Intervention de François Molins

Délégation aux droits des femmes et à l'égalité des chances entre les hommes et les femmes — Réunion du 11 juin 2020 : 1ère réunion
Audition de M. François Molins procureur général près la cour de cassation

François Molins, procureur général près la Cour de cassation :

Par définition, la loi n'est jamais suffisante. Même si elle est extrêmement bien élaborée, nous savons tous que le diable se cache dans les détails et que sa réussite dépend aussi de son application. Combien de fois avons-nous vu des textes devoir repasser devant le Parlement, car leur application avait posé des difficultés que l'on n'avait pas soupçonnées avant ! En outre, même si cette application ne suscite pas de complexités normatives, elle doit nécessairement s'accompagner d'une réflexion autour de l'organisation nécessaire à sa mise en oeuvre. Une chasse aux angles morts est nécessaire. Souvent, ce qui doit être corrigé relève de la mise en oeuvre organisationnelle plus que de modifications législatives. C'est donc la qualité du texte, d'une part, le volontarisme et le soin apporté à sa mise en oeuvre, d'autre part, qui permettront de traiter les situations et de résoudre les difficultés.

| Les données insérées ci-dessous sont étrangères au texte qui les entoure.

(** The index as a set of extents. *)
Definition spec_hm (op : hm_op) (s : POSHandleManager) (r : pos_retval * option (Z * Z)) (ext' : gmap Z (Z * Z)) : Prop :=
  match op with
  | Lookup addr => ext' = extents s /\ spec_lookup (extents s) addr r.2 /\ r.1 = match r.2 with Some _ => POS_SUCCESS | None => POS_FAILED_NOT_EXIST end
  | Allocate size expected _ =>
      if hm_passthrough s then ext' = extents s /\ r.1 = POS_SUCCESS
      else if decide (kPOS_ResourceEndAddr - alloc_base expected s < size) then ext' = extents s /\ r = (POS_FAILED_DRAIN, None)
      else exists p, ~ indexed s p /\ r = (POS_SUCCESS, Some (p, 0)) /\ ext' = <[alloc_base expected s := (p, size)]> (extents s)
  | SetAddr p addr => r = (POS_SUCCESS, None) /\ exists h, hm_heap s !! p = Some h /\ recorded (extents s) addr p (h_size h) ext'
  | Mark p st => r = (POS_SUCCESS, None) /\
      if is_deleted st then exists h, hm_heap s !! p = Some h /\ ext' = delete (client_addr h) (extents s) else ext' = extents s
  | RestoreMocked id client server size _ _ =>
      match get_handle_by_id id s with
      | Some p => r = (POS_SUCCESS, Some (p, 0)) /\ ext' = extents s
      | None =>
          if negb (hm_passthrough s) && bool_decide (kPOS_ResourceEndAddr - client < size) then r = (POS_FAILED_DRAIN, None) /\ ext' = extents s
          else exists p, ~ indexed s p /\ r = (POS_SUCCESS, Some (p, 0)) /\ recorded (extents s) client p size ext'
      end
  end.

Section operations.
Context `{!Allocator}.
Implicit Types s : POSHandleManager.

Lemma new_handle_spec h s e : exists p, new_handle h s e = Ok p (hm_set_heap (<[p := h]> (hm_heap s)) s) e /\ hm_heap s !! p = None.
Proof. eexists. unfold new_handle. mbase. split; [done|]. apply not_elem_of_dom, alloc_fresh. Qed.

Lemma fresh_not_indexed p s : hm_ok s -> hm_heap s !! p = None -> ~ indexed s p.
Proof. intros Hs Hp [a Ha]. destruct (ho_entry s Hs a p Ha) as (h & Hh & _). congruence. Qed.

Lemma store_handle_spec p f h s e : hm_heap s !! p = Some h ->
  store_handle p f s e = Ok tt (hm_set_heap (<[p := f h]> (hm_heap s)) s) e.
Proof. intros Hp. unfold store_handle, load_handle. mrun. by rewrite Hp. Qed.

(** Recording an address that belongs to no extent. *)
Lemma record_spec a p size s e : hm_ok s -> 0 < size -> extent_free (extents s) a size ->
  record_handle_address a p s e = Ok POS_SUCCESS (hm_set_map (<[a := p]> (handle_address_map s)) s) e.
Proof.
  intros Hs Hz Hf. destruct (lookup_spec a s e Hs) as (r & Hr & Hl).
  assert (r = None) as -> by (by eapply spec_lookup_unique; [by eapply extent_free_lookup|]).
  unfold record_handle_address. mbase. by rewrite Hr.
Qed.

(** An address inside an extent is not recorded. *)
Lemma record_taken a p s e : hm_ok s -> taken (extents s) a -> record_handle_address a p s e = Ok POS_SUCCESS s e.
Proof.
  intros Hs (b & q & sz & Hb & Hr). destruct (lookup_spec a s e Hs) as (r & Hrun & Hl).
  assert (r = Some (q, a - b)) as -> by (apply Hl; eauto). unfold record_handle_address. mbase. by rewrite Hrun.
Qed.

(** A handle outside the index does not matter to it. *)
Lemma heap_insert_ok p h s : hm_ok s -> ~ indexed s p ->
  hm_ok (hm_set_heap (<[p := h]> (hm_heap s)) s) /\ extents (hm_set_heap (<[p := h]> (hm_heap s)) s) = extents s.
Proof.
  intros Hs Hp. apply index_same; [done|done|split; [done|]|].
  - intros Hf. cbn. pose proof (ho_base s Hs Hf). lia.
  - intros q g Hq Hg. exists g. cbn. assert (q <> p) by congruence. rewrite lookup_insert_ne by congruence.
    destruct Hq as [a Ha]. destruct (ho_entry s Hs a q Ha) as (g' & ? & ? & ? & ? & ? & ? & _). simplify_eq. done.
Qed.

Lemma end_u64 b : 0 <= b <= kPOS_ResourceEndAddr -> u64 (kPOS_ResourceEndAddr - b) = kPOS_ResourceEndAddr - b.
Proof. intros. apply wrap_small. unfold kPOS_ResourceEndAddr in *. lia. Qed.

Lemma base_extent_free s a size : hm_ok s -> hm_passthrough s = false -> base_ptr s <= a -> extent_free (extents s) a size.
Proof.
  intros Hs Hf Ha b q sz (Hq & g & Hg & <-)%extents_Some. left.
  destruct (ho_entry s Hs b q Hq) as (g' & ? & _ & _ & _ & _ & _ & Hb). simplify_eq. specialize (Hb Hf). lia.
Qed.

(** A state that differs only outside the index. *)
Lemma hm_ok_ext s s' : hm_ok s -> handle_address_map s' = handle_address_map s -> hm_heap s' = hm_heap s -> base_grows s s' ->
  hm_ok s' /\ extents s' = extents s.
Proof.
  intros Hs Hm Hh Hb. apply index_same; [done..|]. intros p h [a Ha] Hp. rewrite Hh. exists h.
  destruct (ho_entry s Hs a p Ha) as (h' & ? & ? & ? & ? & ? & ? & _). simplify_eq. done.
Qed.

Lemma base_grows_refl s : hm_ok s -> base_grows s s.
Proof. intros Hs. split; [done|]. intros Hf. pose proof (ho_base s Hs Hf). lia. Qed.

Lemma hm_handles_ok l s : hm_ok s -> hm_ok (hm_set_handles l s) /\ extents (hm_set_handles l s) = extents s.
Proof. intros Hs. apply hm_ok_ext; [done|done|done|]. apply (base_grows_refl s Hs). Qed.

(** A new handle at a free extent, recorded. *)
Lemma new_recorded a size id st s e : hm_ok s -> 0 <= a -> 0 < size -> a + size <= kPOS_ResourceEndAddr ->
  hm_passthrough s = false -> extent_free (extents s) a size ->
  exists p, hm_heap s !! p = None /\ new_handle (handle_new a size id st) s e = Ok p (hm_set_heap (<[p := handle_new a size id st]> (hm_heap s)) s) e /\
    record_handle_address a p (hm_set_heap (<[p := handle_new a size id st]> (hm_heap s)) s) e =
      Ok POS_SUCCESS (hm_set_map (<[a := p]> (handle_address_map s)) (hm_set_heap (<[p := handle_new a size id st]> (hm_heap s)) s)) e /\
    forall base, base_ptr s <= base <= kPOS_ResourceEndAddr -> a + size <= base ->
      let s' := hm_set_base base (hm_set_map (<[a := p]> (handle_address_map s)) (hm_set_heap (<[p := handle_new a size id st]> (hm_heap s)) s)) in
      hm_ok s' /\ extents s' = <[a := (p, size)]> (extents s).
Proof.
  intros Hs Ha Hz Hend Hpt Hf. destruct (new_handle_spec (handle_new a size id st) s e) as (p & Hn & Hp).
  pose proof (fresh_not_indexed p s Hs Hp) as Hni. destruct (heap_insert_ok p (handle_new a size id st) s Hs Hni) as [Hs1 He1].
  exists p. split_and!; [done|done|by erewrite record_spec; [..|rewrite He1]|].
  intros base Hb Hab s'. apply (index_add s s' a p (handle_new a size id st)); try done.
  - intros q Hq. unfold s'. cbn. by rewrite lookup_insert_ne by congruence.
  - unfold s'. cbn. apply lookup_insert_eq.
  - cbn. unfold kPOS_ResourceEndAddr in *. lia.
Qed.

Lemma allocate_spec size expected st s e : hm_ok s -> hm_fits (Allocate size expected st) s ->
  exists r s', exec_hm (Allocate size expected st) s e = Ok r s' e /\ hm_ok s' /\ spec_hm (Allocate size expected st) s r (extents s').
Proof.
  intros Hs [Hz Hexp]. cbn [exec_hm spec_hm]. unfold allocate_mocked_resource. mbase. destruct (hm_passthrough s) eqn:Hpt.
  - set (h := handle_new 0 size (Z.of_nat (length (hm_handles s))) st). destruct (new_handle_spec h s e) as (p & Hn & Hp).
    rewrite Hn. cbv beta iota. destruct (heap_insert_ok p h s Hs (fresh_not_indexed p s Hs Hp)) as [Hs1 He1].
    set (s1 := hm_set_heap (<[p := h]> (hm_heap s)) s) in *. eexists _, _. split; [done|].
    destruct (hm_handles_ok (hm_handles s ++ [Some p]) s1 Hs1) as [Hs2 He2].
    split; [exact Hs2|]. split; [by etrans; [exact He2|]|done].
  - specialize (Hexp eq_refl). set (base := alloc_base expected s) in *. set (s1 := hm_set_base base s).
    destruct (hm_ok_ext s s1) as [Hs1 He1]; [done|done|done|split; [done|intros _; cbn; lia]|].
    assert ((match expected with Some a => fun s e => Ok tt (hm_set_base a s) e | None => fun s e => Ok tt s e end : M POSHandleManager unit) s e
      = Ok tt s1 e) as ->.
    { unfold s1, base, alloc_base. destruct expected; [done|]. by destruct s. }
    cbv beta iota. change (base_ptr s1) with base. pose proof (ho_base s Hs Hpt). rewrite end_u64 by lia.
    destruct (Z.ltb_spec (kPOS_ResourceEndAddr - base) size).
    + eexists _, _. split; [done|]. split; [done|]. by rewrite decide_True by done.
    + destruct (new_recorded base size (Z.of_nat (length (hm_handles s1))) st s1 e) as (p & Hp & Hn & Hr & Hok); [done|lia|lia|lia|done|by apply base_extent_free|].
      rewrite Hn. cbv beta iota. rewrite Hr. cbv beta iota. rewrite decide_True by done. mbase. cbn [base_ptr hm_set_map hm_set_heap].
      change (base_ptr s1) with base. rewrite wrap_small by (unfold kPOS_ResourceEndAddr in *; lia).
      eexists _, _. split; [done|]. destruct (Hok (base + size)) as [Hs2 He2]; [cbn; lia|lia|].
      eapply hm_handles_ok in Hs2 as [Hs3 He3]. split; [exact Hs3|].
      rewrite decide_False by lia. exists p. split_and!; [by apply (fresh_not_indexed p s)|done|]. by rewrite He3, He2, He1.
Qed.

(** A handle outside the index gets an address and is recorded there. *)
Lemma address_recorded p addr h s e : hm_ok s -> ~ indexed s p -> hm_heap s !! p = Some h -> is_deleted (h_status h) = false ->
  client_addr h = addr -> 0 <= addr -> 0 < h_size h -> addr + h_size h < 2 ^ 64 ->
  (hm_passthrough s = false -> addr + h_size h <= base_ptr s) -> place_ok (extents s) addr (h_size h) ->
  exists s', record_handle_address addr p s e = Ok POS_SUCCESS s' e /\ hm_ok s' /\ hm_heap s' = hm_heap s /\
    recorded (extents s) addr p (h_size h) (extents s') /\ taken (extents s') addr.
Proof.
  intros Hs Hni Hh Hd Hc Ha Hz Hu Hb [Ht|Hf].
  - exists s. split_and!; [by apply record_taken|done|done|by left|done].
  - eexists. split; [by eapply record_spec|].
    destruct (index_add s (hm_set_map (<[addr := p]> (handle_address_map s)) s) addr p h) as [Hs2 He2]; try done.
    + apply (base_grows_refl s Hs).
    + split_and!; [done|done|by right|]. rewrite He2. exists addr, p, (h_size h). rewrite lookup_insert_eq. split; [done|lia].
Qed.

Lemma set_addr_spec p addr s e : hm_ok s -> hm_fits (SetAddr p addr) s ->
  exists r s', exec_hm (SetAddr p addr) s e = Ok r s' e /\ hm_ok s' /\ spec_hm (SetAddr p addr) s r (extents s').
Proof.
  intros Hs (Hpt & Hni & h & Hh & Hd & Ha & Hz & Hu & Hf). cbn [exec_hm spec_hm]. unfold set_passthrough_addr. mbase.
  erewrite store_handle_spec by done. cbv beta iota. destruct (heap_insert_ok p (set_addrs addr addr h) s Hs Hni) as [Hs1 He1].
  set (s1 := hm_set_heap _ s) in *. destruct (address_recorded p addr (set_addrs addr addr h) s1 e) as (s' & Hr & Hs' & _ & He' & _); try done.
  - apply lookup_insert_eq.
  - cbn. by rewrite Hpt.
  - by rewrite He1.
  - rewrite Hr. eexists _, s'. split; [done|]. split; [done|]. split; [done|]. exists h. by rewrite He1 in He'.
Qed.

(** Marking a handle without deleting it. *)
Lemma mark_alive p h f s : hm_ok s -> hm_heap s !! p = Some h -> client_addr (f h) = client_addr h -> h_size (f h) = h_size h ->
  is_deleted (h_status (f h)) = false ->
  hm_ok (hm_set_heap (<[p := f h]> (hm_heap s)) s) /\ extents (hm_set_heap (<[p := f h]> (hm_heap s)) s) = extents s.
Proof.
  intros Hs Hp Hc Hz Hd. apply index_same; [done|done|apply (base_grows_refl s Hs)|].
  intros q g [a Ha] Hg. cbn. destruct (decide (q = p)) as [->|Hne].
  - simplify_eq. exists (f h). rewrite lookup_insert_eq. done.
  - rewrite lookup_insert_ne by congruence. exists g. destruct (ho_entry s Hs a q Ha) as (g' & ? & ? & ? & ? & ? & ? & _). simplify_eq. done.
Qed.

(** A deleted handle leaves the index together with its change of status. *)
Lemma mark_deleted_spec p h st s e : hm_ok s -> hm_heap s !! p = Some h -> is_deleted st = true ->
  exists s', mark_handle_status p st s e = Ok POS_SUCCESS s' e /\ hm_ok s' /\ extents s' = delete (client_addr h) (extents s).
Proof.
  intros Hs Hp Hd. set (s1 := hm_set_heap (<[p := set_status st h]> (hm_heap s)) s).
  assert (mark_handle_status p st s e = (drop_address p;; mret POS_SUCCESS) s1 e) as ->.
  { destruct st; try done; unfold mark_handle_status; mbase; by erewrite store_handle_spec. }
  unfold drop_address, load_handle. mrun. cbn [s1 hm_heap hm_set_heap]. unfold s1 at 1. cbn [hm_heap hm_set_heap]. rewrite lookup_insert_eq.
  cbn [client_addr set_status]. eexists. split; [done|].
  set (s0 := hm_set_map (delete (client_addr h) (handle_address_map s)) s).
  destruct (index_drop s s0 (client_addr h)) as [Hs0 He0]; [done|done|apply (base_grows_refl s Hs)|done|].
  assert (~ indexed s0 p) as Hni.
  { intros [a Ha]. cbn in Ha. apply lookup_delete_Some in Ha as [Hne Ha]. destruct (ho_entry s Hs a p Ha) as (g & ? & ? & _). simplify_eq. }
  destruct (heap_insert_ok p (set_status st h) s0 Hs0 Hni) as [Hs2 He2].
  cbn [handle_address_map hm_set_heap]. destruct (handle_address_map s !! client_addr h) as [q|] eqn:Hm.
  - rewrite <- He0, <- He2. eapply hm_ok_ext; [exact Hs2|done|done|apply (base_grows_refl _ Hs2)].
  - assert (delete (client_addr h) (handle_address_map s) = handle_address_map s) as Hdel by (by apply delete_id).
    rewrite <- He0, <- He2. eapply hm_ok_ext; [exact Hs2|cbn; by rewrite Hdel|done|apply (base_grows_refl _ Hs2)].
Qed.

La justice souffre d'un problème de moyens, tout le monde en convient ; quand on ne dispose pas des moyens pour tout faire, on priorise ! Les contentieux liés aux violences au sein du couple constituent d'évidence des contentieux prioritaires. Cela commence à entrer dans les esprits. Grâce, notamment, à la forte mobilisation des procureurs généraux sur le sujet depuis l'automne 2019, la culture de la protection des victimes se développe. Pour autant, certaines réponses apportées sont encore mauvaises, comme les mesures de médiation, qui doivent absolument être interdites.

Je suis mal à l'aise sur la question des violences psychologiques. Pour moi, il y a, dans ce domaine, un effort de formation à faire, notamment en progressant vers une approche plus interministérielle et interdisciplinaire de ces problématiques, qui permettrait peut-être de contourner les difficultés liées à la charge de la preuve.

La question des stages de sensibilisation renvoie à celle des moyens. Les réponses alternatives aux poursuites, dont font partie ces stages, constituent forcément des réponses quelque peu dégradées au regard d'un passage devant un procureur, puis devant un tribunal. Mais elles ont le mérite d'exister ! Cela étant, elles doivent être cantonnées à des faits que je qualifierais de véniels. Ainsi un fait grave, même commis pour la première fois, doit se traduire par une mise en garde à vue et un défèrement au parquet.

S'agissant de l'autorité parentale, j'ai toujours été opposé aux solutions automatiques. Je les trouve contraires à l'office du juge, qui risque, si elles sont trop fréquentes, de ne plus avoir aucune liberté. Si toute peine devient automatique, cela signifie que l'on pourrait se passer du juge ! Ma culture et mon expérience professionnelle me font donc considérer qu'il est bien de laisser au juge la possibilité de statuer. Il me semble que celui-ci doit pouvoir modifier l'exercice de l'autorité parentale d'une personne mise en cause pour des faits de violence, mais qu'il faut aussi lui laisser la capacité de décider, ou non, d'utiliser cette possibilité.

Au-delà, on peut peut-être aussi travailler à une évolution de la culture des magistrats. Comme je le disais, chaque magistrat changeant de fonction doit désormais recevoir une formation de trois semaines mise en place par l'ENM et, au cours de celle-ci, suivre un module obligatoire sur le traitement des violences au sein du couple. Je crois beaucoup à de tels dispositifs, qui peuvent permettre à mes collègues d'ouvrir les yeux sur certains phénomènes et évoluer dans leurs pratiques professionnelles.

Enfin, je garde effectivement des contacts dans le métier. À Nantes, j'en ai, non pas avec des parquetiers, mais avec le siège. Je sais que, là aussi, des initiatives intéressantes sont menées. Toutefois, n'ayant que des contacts partiels, je ne peux vous apporter une vision globale et fiable des expérimentations menées sur le terrain.